Le domaine de l’aviation doit répondre à des exigences élevées en matière de sécurité. Avant de pouvoir s’envoler pour la première fois dans l’espace aérien suisse, un avion de combat est vérifié et certifié par armasuisse. Il s’agit ensuite de respecter les concepts de maintenance en vigueur dans le cadre des opérations quotidiennes afin d’atteindre une durée d’utilisation maximale des appareils. Cependant, des impondérables peuvent entraîner une baisse rapide de la disponibilité de la flotte. C’est ainsi que la découverte de fissures a amené le DDPS à ordonner certaines restrictions d’utilisation de la flotte de F/A-18 comme mesures de sécurité. Car en temps de paix, le DDPS obéit au principe de ne pas prendre de risques inutiles.

La flotte suisse de F/A-18 :

Les F/A-18, qui ont été introduits dans l’Armée suisse en 1997, sont toujours performants. À ce jour, divers projets ont été réalisés pour maintenir leur performance, avec l’introduction d’un système de transmission de données (Datalink), d’un nouveau système d’alerte radar, de nouveaux écrans de visualisation dans le cockpit ou d’un viseur de casque, par exemple. Mais le F/A-18 peut de moins en moins rivaliser avec les avions de combat modernes parce qu’il n’est pas équipé des radars ou systèmes d’autoprotection modernes et que son ordinateur de bord ne dispose pas de la capacité nécessaire.
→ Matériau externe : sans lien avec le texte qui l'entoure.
(** * notify_kairi25: SMA25 deviation alerts

    A shallow embedding of [notify_kairi25.py] and the properties of its
    signal pipeline: [read_tickers], [fetch_prices],
    [compute_sma25_signals], [format_alerts] and the entry point [main].

    Number model.  A pandas float64 cell that holds a price is an
    [option Q]: [Some q] is the finite value [q] and [None] is NaN.  The
    computed columns are embedded twice.  The definitions of the top level
    compute in exact rational arithmetic (no rounding, the constant [0.8]
    being the rational [8/10]; a value computed by a division may be
    infinite and lives in [float64]): they give the rows of the result
    frame, the rows on which the average is defined, and the values up to
    rounding.  Module [F64] computes the same columns in binary64, every
    operation rounded to nearest, ties to even, with the rolling mean as a
    parameter: it gives the threshold test as the source evaluates it. *)

From Stdlib Require Import QArith Ascii String.
From Stdlib Require Import Lqa Qabs.
From stdpp Require Import base numbers list gmap sorting lexico.

Local Open Scope Z_scope.
Local Open Scope nat_scope.

(** ** Python [str]: a sequence of Unicode code points *)

Abbreviation str := (list N).

(** An ASCII literal as a [str]. *)
Definition lit (s : string) : str := N_of_ascii <$> list_ascii_of_string s.

(** [a < b] on [str]: Python compares code point by code point, a proper
    prefix being smaller. *)
Fixpoint str_ltb (a b : str) : bool :=
  match a, b with
  | [], [] => false
  | [], _ :: _ => true
  | _ :: _, [] => false
  | x :: a', y :: b' =>
      if (x <? y)%N then true
      else if (x =? y)%N then str_ltb a' b' else false
  end.

Definition str_lt (a b : str) : Prop := str_ltb a b = true.
Definition str_le (a b : str) : Prop := str_ltb b a = false.

Global Instance str_lt_dec a b : Decision (str_lt a b).
Proof. unfold str_lt. apply _. Defined.
Global Instance str_le_dec a b : Decision (str_le a b).
Proof. unfold str_le. apply _. Defined.

(** [str.isspace] for one character (CPython's whitespace table). *)
Definition isspace (c : N) : bool :=
  ((9 <=? c) && (c <=? 13) || (28 <=? c) && (c <=? 32)
   || (c =? 133) || (c =? 160) || (c =? 5760)
   || (8192 <=? c) && (c <=? 8202)
   || (c =? 8232) || (c =? 8233) || (c =? 8239) || (c =? 8287)
   || (c =? 12288))%N.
Le Parlement a approuvé en 2017 une prolongation jusqu’en 2030 de la durée d’utilisation du F/A‑18 afin d’éviter l’apparition de lacunes capacitaires dans notre défense aérienne d’ici à l’acquisition d’un nouvel avion de combat. Ce programme de maintien de la valeur opérationnelle des F/A-18 influe sur la gestion et la disponibilité de la flotte.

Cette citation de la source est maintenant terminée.